#### What you should do:
Each line in the records below, from the one that contains "(** * Reading servers" to the one that contains "rr_TransportHeaders : string", should be reproduced exactly, the first and last included.

..........

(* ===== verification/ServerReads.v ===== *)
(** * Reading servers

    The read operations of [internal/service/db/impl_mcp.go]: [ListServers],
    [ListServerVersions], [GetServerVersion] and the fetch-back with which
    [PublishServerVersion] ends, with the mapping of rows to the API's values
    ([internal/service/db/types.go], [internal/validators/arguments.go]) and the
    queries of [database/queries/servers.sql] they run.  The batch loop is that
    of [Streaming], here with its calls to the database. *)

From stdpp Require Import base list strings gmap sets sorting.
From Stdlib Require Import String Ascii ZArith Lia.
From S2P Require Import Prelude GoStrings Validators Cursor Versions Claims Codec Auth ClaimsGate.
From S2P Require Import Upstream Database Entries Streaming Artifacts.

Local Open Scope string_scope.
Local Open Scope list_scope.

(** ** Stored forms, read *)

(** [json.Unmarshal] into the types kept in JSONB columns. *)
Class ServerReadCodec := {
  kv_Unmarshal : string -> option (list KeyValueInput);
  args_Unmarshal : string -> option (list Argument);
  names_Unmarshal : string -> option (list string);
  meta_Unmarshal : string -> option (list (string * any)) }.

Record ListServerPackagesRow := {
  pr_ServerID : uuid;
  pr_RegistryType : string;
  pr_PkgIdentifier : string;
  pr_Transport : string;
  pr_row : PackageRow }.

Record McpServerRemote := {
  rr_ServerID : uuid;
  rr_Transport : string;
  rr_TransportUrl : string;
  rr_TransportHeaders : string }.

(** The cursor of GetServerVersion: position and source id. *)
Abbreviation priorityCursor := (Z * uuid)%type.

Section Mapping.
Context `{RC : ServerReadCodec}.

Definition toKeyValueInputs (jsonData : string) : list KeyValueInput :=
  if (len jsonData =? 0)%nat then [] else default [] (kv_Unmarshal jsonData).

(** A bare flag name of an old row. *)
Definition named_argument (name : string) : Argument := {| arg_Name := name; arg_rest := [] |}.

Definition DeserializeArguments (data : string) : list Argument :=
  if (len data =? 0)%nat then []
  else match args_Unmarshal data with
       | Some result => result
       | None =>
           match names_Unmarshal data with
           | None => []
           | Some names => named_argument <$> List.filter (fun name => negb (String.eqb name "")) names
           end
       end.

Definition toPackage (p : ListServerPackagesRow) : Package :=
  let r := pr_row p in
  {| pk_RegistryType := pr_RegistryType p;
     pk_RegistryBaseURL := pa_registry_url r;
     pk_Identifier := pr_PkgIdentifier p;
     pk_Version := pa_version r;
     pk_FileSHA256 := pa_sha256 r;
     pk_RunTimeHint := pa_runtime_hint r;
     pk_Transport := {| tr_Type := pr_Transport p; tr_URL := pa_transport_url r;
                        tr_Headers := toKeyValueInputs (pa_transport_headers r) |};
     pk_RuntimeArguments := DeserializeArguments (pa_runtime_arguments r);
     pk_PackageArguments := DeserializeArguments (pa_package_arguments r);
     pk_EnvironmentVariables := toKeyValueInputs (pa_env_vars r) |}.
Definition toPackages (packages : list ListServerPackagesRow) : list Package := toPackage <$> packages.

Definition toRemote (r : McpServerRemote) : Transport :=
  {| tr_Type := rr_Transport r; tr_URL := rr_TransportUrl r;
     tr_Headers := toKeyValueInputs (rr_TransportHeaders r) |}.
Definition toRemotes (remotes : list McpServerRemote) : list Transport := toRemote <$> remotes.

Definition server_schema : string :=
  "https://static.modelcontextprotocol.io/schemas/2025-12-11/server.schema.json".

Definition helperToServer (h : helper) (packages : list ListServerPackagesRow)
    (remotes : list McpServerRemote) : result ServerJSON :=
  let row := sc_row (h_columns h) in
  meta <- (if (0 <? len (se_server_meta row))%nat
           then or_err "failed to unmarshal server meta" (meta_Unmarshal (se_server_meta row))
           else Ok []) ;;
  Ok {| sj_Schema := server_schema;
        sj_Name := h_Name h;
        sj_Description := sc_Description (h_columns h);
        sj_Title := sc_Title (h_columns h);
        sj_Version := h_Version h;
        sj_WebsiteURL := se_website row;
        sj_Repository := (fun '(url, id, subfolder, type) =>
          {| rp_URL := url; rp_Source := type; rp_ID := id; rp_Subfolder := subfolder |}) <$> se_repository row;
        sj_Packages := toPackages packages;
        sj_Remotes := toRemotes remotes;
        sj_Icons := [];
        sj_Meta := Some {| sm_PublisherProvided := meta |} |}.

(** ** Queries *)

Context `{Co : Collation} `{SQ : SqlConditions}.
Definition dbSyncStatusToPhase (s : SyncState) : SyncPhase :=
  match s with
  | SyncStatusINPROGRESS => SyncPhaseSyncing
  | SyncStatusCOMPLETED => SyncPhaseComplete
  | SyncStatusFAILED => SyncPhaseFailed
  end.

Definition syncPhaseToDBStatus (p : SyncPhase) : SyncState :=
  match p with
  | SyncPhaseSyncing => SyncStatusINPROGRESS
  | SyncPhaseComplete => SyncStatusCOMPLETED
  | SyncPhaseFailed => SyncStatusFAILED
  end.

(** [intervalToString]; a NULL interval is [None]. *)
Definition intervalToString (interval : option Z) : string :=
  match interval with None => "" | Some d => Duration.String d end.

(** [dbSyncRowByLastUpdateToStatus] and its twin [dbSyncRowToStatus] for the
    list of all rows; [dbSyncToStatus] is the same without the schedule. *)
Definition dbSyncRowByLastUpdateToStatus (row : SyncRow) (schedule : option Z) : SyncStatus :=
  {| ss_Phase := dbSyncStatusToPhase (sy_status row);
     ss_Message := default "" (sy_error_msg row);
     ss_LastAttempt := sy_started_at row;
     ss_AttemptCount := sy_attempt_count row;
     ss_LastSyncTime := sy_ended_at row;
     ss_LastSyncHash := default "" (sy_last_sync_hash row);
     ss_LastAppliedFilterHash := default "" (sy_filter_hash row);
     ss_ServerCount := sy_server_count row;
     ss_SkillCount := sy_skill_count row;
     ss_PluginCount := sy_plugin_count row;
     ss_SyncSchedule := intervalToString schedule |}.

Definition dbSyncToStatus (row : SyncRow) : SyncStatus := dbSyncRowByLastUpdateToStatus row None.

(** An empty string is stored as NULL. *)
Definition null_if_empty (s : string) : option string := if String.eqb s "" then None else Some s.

..........

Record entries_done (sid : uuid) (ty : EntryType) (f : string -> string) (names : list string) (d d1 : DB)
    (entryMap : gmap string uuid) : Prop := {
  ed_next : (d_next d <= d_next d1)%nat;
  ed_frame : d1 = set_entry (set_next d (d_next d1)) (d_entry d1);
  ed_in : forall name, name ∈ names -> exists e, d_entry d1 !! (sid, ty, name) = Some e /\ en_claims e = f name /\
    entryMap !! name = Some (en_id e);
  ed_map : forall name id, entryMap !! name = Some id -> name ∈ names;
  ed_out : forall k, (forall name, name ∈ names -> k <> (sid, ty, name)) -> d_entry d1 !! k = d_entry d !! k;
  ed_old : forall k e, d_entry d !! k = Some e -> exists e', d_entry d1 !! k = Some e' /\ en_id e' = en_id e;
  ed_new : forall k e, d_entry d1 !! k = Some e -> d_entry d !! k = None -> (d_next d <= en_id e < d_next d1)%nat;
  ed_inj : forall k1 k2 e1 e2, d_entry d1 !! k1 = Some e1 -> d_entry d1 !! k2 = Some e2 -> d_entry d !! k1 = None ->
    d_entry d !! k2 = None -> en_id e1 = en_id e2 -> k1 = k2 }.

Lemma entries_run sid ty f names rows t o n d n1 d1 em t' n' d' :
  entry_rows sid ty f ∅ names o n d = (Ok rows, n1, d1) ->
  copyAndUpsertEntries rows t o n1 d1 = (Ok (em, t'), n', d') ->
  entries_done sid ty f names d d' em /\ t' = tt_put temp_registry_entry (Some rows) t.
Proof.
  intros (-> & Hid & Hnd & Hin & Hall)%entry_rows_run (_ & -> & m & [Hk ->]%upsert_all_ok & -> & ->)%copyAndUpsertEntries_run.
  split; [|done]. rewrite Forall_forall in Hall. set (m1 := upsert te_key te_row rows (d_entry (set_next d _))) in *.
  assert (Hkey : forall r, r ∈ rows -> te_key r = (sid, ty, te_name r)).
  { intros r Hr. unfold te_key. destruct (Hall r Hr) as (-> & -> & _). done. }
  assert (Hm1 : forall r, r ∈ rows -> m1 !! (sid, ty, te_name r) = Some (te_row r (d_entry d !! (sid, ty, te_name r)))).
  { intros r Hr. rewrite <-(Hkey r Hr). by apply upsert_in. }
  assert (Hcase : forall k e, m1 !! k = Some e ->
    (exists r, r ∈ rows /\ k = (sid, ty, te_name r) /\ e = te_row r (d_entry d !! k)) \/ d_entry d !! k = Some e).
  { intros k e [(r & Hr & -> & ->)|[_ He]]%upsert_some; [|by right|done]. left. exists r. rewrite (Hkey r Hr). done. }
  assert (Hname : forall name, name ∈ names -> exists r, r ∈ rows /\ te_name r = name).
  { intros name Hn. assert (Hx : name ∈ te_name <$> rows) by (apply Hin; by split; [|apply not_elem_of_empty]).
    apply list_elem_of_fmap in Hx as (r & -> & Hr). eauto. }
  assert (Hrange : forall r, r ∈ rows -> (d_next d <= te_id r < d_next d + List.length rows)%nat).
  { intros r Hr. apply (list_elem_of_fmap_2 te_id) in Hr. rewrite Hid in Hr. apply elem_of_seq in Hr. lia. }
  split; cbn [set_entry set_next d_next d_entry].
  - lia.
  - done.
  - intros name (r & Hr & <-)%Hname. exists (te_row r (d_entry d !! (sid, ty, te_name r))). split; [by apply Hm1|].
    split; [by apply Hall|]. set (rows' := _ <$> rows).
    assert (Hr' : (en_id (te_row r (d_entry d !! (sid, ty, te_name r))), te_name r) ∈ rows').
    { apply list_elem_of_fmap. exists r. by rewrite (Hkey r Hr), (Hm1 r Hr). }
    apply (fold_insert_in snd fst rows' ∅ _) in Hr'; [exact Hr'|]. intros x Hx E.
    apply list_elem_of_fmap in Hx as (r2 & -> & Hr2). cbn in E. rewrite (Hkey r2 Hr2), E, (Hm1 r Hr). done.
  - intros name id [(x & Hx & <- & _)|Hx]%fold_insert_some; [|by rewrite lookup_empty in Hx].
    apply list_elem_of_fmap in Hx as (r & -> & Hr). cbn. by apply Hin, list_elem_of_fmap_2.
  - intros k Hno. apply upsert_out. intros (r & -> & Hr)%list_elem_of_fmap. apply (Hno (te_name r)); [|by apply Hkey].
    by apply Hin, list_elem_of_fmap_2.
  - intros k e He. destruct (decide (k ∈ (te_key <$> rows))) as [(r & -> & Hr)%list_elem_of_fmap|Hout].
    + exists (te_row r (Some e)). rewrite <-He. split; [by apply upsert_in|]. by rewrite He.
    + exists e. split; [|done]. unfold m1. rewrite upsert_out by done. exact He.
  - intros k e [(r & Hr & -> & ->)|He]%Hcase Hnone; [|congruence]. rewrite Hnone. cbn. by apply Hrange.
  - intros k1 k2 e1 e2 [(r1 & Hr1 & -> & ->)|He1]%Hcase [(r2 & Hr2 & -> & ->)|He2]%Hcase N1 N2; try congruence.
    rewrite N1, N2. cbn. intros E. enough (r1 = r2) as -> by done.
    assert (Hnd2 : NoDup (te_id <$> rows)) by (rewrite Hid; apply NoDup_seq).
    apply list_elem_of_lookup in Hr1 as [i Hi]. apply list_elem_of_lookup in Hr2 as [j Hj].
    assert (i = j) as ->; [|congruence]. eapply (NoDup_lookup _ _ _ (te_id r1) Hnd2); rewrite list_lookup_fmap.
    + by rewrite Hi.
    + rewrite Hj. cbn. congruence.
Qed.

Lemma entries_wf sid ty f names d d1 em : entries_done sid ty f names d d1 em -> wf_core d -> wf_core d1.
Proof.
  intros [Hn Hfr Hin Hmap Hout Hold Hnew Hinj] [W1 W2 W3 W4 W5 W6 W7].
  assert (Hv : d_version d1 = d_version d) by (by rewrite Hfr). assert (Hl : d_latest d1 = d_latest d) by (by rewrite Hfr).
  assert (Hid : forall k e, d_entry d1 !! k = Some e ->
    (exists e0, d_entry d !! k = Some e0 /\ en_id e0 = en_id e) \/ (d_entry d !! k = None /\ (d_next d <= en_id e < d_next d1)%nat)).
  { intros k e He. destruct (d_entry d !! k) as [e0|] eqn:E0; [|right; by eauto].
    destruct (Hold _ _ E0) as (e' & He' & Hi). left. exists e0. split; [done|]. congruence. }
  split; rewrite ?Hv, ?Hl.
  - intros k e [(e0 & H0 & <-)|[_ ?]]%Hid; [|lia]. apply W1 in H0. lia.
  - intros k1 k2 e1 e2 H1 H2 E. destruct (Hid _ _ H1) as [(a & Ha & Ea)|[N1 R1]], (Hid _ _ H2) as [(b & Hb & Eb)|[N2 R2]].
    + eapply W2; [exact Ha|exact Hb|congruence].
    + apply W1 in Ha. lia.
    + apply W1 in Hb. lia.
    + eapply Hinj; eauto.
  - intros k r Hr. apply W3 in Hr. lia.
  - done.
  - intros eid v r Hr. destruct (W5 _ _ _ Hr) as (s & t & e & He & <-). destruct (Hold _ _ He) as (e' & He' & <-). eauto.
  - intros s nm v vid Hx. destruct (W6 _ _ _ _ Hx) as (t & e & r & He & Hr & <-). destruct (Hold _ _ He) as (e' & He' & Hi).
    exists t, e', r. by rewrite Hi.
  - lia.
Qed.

..........

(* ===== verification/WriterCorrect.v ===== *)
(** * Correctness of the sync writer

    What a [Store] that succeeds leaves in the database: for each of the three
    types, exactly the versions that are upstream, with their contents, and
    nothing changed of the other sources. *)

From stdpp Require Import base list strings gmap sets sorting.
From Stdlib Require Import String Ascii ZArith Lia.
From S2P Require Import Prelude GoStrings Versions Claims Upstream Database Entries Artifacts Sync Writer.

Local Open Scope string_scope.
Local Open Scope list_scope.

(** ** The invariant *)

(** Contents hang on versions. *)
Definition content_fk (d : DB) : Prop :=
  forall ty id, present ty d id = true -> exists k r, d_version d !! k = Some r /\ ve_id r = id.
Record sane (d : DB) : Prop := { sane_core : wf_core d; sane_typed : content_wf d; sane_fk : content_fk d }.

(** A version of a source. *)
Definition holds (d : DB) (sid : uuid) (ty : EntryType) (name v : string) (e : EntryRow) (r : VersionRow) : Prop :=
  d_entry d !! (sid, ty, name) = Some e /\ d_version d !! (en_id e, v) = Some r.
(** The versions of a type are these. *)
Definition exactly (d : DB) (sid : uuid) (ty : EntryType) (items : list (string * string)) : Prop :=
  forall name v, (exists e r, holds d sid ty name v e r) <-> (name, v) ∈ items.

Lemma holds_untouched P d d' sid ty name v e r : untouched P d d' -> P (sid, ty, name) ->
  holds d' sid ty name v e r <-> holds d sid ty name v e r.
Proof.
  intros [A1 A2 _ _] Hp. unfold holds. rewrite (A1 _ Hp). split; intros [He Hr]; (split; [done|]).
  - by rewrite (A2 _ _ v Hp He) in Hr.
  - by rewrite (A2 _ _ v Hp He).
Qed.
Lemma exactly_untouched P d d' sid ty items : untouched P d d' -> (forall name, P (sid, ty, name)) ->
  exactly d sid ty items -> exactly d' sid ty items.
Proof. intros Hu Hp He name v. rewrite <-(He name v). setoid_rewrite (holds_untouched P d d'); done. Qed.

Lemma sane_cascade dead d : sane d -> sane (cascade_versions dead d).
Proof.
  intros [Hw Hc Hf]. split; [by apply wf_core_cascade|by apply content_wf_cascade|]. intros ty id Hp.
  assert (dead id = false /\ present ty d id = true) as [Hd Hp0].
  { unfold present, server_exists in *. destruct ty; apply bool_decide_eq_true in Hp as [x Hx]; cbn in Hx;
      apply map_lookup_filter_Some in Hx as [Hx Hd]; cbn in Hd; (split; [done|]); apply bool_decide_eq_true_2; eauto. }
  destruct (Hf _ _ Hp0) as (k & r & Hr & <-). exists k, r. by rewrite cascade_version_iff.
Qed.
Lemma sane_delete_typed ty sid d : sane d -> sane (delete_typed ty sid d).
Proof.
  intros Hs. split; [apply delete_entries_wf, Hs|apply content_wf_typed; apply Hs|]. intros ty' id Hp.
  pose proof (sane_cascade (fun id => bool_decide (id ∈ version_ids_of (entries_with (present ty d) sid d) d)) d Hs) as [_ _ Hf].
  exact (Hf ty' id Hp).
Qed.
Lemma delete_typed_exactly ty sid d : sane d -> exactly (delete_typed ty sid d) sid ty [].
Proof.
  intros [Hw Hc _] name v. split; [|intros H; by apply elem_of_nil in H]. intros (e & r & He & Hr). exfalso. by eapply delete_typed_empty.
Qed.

..........

#### Response to the exercise:
(** * Reading servers

    The read operations of [internal/service/db/impl_mcp.go]: [ListServers],
    [ListServerVersions], [GetServerVersion] and the fetch-back with which
    [PublishServerVersion] ends, with the mapping of rows to the API's values
    ([internal/service/db/types.go], [internal/validators/arguments.go]) and the
    queries of [database/queries/servers.sql] they run.  The batch loop is that
    of [Streaming], here with its calls to the database. *)

From stdpp Require Import base list strings gmap sets sorting.
From Stdlib Require Import String Ascii ZArith Lia.
From S2P Require Import Prelude GoStrings Validators Cursor Versions Claims Codec Auth ClaimsGate.
From S2P Require Import Upstream Database Entries Streaming Artifacts.

Local Open Scope string_scope.
Local Open Scope list_scope.

(** ** Stored forms, read *)

(** [json.Unmarshal] into the types kept in JSONB columns. *)
Class ServerReadCodec := {
  kv_Unmarshal : string -> option (list KeyValueInput);
  args_Unmarshal : string -> option (list Argument);
  names_Unmarshal : string -> option (list string);
  meta_Unmarshal : string -> option (list (string * any)) }.

Record ListServerPackagesRow := {
  pr_ServerID : uuid;
  pr_RegistryType : string;
  pr_PkgIdentifier : string;
  pr_Transport : string;
  pr_row : PackageRow }.

Record McpServerRemote := {
  rr_ServerID : uuid;
  rr_Transport : string;
  rr_TransportUrl : string;
  rr_TransportHeaders : string }.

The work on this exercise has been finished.